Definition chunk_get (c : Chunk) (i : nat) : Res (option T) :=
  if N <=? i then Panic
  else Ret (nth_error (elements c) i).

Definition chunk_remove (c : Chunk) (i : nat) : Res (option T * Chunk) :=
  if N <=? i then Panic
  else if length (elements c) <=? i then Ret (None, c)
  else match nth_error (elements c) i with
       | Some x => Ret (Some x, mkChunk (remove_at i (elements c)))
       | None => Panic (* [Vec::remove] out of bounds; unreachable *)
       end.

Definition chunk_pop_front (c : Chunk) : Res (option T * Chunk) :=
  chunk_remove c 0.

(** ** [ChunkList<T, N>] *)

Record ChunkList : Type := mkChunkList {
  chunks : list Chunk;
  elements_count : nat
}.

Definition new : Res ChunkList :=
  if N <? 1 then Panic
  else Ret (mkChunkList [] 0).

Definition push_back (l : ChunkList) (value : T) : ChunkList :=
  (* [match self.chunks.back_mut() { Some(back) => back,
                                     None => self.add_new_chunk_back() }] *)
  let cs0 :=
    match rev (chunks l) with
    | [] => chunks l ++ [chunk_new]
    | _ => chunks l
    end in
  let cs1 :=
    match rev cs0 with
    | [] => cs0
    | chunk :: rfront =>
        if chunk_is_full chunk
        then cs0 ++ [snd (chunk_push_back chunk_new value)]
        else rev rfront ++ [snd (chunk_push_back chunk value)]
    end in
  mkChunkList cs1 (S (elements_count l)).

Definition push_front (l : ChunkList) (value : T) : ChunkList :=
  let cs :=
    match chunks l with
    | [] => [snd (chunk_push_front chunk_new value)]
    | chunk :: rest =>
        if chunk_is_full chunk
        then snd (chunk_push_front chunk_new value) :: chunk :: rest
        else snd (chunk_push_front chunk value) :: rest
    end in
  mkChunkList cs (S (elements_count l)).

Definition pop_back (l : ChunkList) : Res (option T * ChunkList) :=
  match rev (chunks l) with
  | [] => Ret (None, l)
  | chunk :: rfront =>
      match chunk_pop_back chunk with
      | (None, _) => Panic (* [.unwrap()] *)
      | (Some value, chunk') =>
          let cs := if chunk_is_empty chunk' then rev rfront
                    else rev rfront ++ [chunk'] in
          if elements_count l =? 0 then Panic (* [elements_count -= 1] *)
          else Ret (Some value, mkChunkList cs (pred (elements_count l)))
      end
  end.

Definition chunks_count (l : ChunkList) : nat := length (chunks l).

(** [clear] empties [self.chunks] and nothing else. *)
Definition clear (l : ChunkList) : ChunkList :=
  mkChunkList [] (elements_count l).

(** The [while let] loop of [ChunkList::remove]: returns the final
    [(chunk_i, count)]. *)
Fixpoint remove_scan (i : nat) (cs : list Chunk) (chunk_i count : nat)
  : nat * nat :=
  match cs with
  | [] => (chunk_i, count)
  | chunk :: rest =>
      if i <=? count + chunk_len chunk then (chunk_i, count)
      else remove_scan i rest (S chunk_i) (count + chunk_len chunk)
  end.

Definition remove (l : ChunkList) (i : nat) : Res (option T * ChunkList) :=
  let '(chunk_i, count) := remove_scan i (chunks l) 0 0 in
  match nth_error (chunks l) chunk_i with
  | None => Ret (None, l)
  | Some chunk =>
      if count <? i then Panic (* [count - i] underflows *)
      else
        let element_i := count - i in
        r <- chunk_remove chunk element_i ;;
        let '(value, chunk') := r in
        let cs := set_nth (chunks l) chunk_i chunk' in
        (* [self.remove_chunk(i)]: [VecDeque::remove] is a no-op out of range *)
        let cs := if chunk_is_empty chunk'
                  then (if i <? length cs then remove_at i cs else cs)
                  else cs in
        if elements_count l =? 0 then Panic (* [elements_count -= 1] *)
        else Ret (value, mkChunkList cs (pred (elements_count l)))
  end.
..............................
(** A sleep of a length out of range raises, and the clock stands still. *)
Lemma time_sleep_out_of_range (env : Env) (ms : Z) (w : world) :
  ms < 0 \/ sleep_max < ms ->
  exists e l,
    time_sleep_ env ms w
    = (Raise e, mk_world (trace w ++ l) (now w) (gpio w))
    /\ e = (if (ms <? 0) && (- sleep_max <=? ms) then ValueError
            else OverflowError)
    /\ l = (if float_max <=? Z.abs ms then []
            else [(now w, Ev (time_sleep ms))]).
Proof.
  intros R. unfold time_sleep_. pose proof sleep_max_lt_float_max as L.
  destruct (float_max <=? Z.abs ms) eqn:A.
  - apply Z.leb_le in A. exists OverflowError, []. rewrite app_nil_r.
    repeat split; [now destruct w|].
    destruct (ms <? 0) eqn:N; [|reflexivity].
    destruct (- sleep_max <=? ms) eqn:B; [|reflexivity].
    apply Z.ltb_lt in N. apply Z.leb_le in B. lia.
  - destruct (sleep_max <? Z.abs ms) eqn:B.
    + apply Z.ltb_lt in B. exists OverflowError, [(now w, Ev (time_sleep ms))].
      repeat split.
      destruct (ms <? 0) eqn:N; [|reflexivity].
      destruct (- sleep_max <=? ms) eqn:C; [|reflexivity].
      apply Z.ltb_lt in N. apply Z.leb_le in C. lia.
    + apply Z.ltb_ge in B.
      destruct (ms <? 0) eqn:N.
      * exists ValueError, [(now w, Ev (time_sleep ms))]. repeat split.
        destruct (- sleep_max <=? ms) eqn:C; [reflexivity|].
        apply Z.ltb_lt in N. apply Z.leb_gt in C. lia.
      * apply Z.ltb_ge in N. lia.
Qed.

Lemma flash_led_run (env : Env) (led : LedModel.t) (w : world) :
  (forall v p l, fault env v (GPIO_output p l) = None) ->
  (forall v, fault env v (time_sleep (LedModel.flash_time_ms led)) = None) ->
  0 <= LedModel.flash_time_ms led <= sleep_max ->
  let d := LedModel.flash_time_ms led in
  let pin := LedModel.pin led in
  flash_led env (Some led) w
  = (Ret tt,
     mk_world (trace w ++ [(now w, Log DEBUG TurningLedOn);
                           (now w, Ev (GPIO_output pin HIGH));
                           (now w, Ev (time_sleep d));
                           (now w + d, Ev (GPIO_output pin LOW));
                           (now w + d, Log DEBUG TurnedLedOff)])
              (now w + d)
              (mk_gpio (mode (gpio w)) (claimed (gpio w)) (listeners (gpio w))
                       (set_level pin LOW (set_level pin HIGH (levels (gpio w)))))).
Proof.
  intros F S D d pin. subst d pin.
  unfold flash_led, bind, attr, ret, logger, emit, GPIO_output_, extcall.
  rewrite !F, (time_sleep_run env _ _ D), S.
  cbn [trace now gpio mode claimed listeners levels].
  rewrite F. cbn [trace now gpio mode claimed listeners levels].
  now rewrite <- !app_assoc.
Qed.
..............................
> **TRY IT**
Would you quote everything above from the line containing "else remove_scan i" down to the line containing "(* [self.remove_chunk(i)]: [VecDeque::remove]"? Include both of those lines and nothing else.

> **SOLUTION FOR THIS PROBLEM**
      else remove_scan i rest (S chunk_i) (count + chunk_len chunk)
  end.

Definition remove (l : ChunkList) (i : nat) : Res (option T * ChunkList) :=
  let '(chunk_i, count) := remove_scan i (chunks l) 0 0 in
  match nth_error (chunks l) chunk_i with
  | None => Ret (None, l)
  | Some chunk =>
      if count <? i then Panic (* [count - i] underflows *)
      else
        let element_i := count - i in
        r <- chunk_remove chunk element_i ;;
        let '(value, chunk') := r in
        let cs := set_nth (chunks l) chunk_i chunk' in
        (* [self.remove_chunk(i)]: [VecDeque::remove] is a no-op out of range *)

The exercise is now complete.